**Directions**: For each line below that includes the string "split", show the whole line.
-------- Extracted records
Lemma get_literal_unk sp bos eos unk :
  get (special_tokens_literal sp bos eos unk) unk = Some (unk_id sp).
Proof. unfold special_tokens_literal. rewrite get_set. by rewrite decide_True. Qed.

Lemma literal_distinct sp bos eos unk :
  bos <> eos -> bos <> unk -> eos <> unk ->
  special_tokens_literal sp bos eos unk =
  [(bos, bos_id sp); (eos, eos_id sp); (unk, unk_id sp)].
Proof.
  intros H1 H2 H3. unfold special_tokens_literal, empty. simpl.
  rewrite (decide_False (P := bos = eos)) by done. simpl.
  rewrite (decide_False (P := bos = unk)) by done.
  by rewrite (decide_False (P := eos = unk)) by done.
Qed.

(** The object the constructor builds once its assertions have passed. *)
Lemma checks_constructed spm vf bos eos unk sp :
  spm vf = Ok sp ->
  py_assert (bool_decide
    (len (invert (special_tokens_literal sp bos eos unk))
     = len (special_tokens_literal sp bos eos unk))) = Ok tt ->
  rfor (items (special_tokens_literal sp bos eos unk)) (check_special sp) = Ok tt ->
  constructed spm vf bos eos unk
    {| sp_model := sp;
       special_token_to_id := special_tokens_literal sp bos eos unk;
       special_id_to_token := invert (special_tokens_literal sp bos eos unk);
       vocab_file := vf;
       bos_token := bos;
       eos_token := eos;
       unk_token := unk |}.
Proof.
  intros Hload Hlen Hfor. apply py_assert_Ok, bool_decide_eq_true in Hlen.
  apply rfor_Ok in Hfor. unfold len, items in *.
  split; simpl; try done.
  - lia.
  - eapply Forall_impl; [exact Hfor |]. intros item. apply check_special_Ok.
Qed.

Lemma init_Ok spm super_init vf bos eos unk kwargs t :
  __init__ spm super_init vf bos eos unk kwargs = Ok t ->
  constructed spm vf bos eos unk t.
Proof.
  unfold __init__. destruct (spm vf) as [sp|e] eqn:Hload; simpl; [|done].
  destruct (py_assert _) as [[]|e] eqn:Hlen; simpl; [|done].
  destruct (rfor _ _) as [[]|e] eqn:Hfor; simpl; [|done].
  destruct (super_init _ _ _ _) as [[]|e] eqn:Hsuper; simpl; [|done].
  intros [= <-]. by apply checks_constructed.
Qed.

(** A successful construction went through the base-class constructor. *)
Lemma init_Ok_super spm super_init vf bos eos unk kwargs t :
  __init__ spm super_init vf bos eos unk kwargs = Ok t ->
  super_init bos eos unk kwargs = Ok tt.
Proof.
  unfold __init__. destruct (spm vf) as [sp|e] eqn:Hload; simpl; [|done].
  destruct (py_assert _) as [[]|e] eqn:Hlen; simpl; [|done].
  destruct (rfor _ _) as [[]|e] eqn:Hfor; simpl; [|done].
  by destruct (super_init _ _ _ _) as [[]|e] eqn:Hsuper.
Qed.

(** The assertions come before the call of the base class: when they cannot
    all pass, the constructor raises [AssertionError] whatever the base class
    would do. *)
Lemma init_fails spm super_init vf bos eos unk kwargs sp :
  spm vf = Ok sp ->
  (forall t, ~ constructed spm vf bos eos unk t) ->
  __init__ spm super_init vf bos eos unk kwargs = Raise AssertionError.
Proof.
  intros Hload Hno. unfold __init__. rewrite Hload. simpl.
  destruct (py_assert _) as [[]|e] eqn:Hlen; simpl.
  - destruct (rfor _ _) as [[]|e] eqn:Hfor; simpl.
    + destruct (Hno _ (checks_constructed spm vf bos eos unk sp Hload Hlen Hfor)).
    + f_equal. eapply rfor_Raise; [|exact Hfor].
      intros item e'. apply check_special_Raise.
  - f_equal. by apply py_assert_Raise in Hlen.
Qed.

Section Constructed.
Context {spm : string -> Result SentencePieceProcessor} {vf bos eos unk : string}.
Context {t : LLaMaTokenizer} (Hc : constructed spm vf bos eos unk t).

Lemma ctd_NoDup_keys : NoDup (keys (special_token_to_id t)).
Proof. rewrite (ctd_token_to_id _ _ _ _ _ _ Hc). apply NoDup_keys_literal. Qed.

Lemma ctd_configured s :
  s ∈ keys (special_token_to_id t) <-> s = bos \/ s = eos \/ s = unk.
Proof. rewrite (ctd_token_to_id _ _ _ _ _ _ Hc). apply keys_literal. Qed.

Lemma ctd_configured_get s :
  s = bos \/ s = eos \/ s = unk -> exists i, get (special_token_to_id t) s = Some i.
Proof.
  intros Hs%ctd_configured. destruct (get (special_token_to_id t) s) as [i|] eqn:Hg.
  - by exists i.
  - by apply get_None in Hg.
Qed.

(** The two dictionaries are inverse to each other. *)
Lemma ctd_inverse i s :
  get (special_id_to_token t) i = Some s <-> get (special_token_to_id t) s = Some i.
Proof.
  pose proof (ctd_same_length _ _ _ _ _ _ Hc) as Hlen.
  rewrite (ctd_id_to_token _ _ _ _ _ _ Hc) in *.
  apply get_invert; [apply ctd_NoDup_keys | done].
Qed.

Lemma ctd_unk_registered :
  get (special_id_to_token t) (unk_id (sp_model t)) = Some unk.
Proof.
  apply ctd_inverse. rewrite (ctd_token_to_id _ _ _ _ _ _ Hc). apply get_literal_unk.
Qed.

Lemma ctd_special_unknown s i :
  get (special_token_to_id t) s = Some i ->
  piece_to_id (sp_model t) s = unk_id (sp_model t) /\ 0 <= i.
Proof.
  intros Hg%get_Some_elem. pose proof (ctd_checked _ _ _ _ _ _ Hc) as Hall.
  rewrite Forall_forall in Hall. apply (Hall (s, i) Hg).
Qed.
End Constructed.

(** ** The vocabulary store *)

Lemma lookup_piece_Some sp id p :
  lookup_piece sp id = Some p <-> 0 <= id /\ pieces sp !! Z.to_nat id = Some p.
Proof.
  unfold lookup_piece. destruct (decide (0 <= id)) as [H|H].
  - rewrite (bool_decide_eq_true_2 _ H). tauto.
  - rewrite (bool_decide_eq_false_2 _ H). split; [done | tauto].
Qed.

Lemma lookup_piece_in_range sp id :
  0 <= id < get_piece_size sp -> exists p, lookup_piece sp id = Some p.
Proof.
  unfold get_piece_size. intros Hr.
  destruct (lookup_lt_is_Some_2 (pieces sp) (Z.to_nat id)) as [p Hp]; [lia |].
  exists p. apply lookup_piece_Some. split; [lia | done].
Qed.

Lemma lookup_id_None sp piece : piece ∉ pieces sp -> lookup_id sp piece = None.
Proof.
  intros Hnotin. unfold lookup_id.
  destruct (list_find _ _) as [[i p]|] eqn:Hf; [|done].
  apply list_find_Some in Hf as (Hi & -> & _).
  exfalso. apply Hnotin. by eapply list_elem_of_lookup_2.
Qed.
----------------
**Written answer**:
  split; simpl; try done.
  - rewrite (bool_decide_eq_false_2 _ H). split; [done | tauto].
  exists p. apply lookup_piece_Some. split; [lia | done].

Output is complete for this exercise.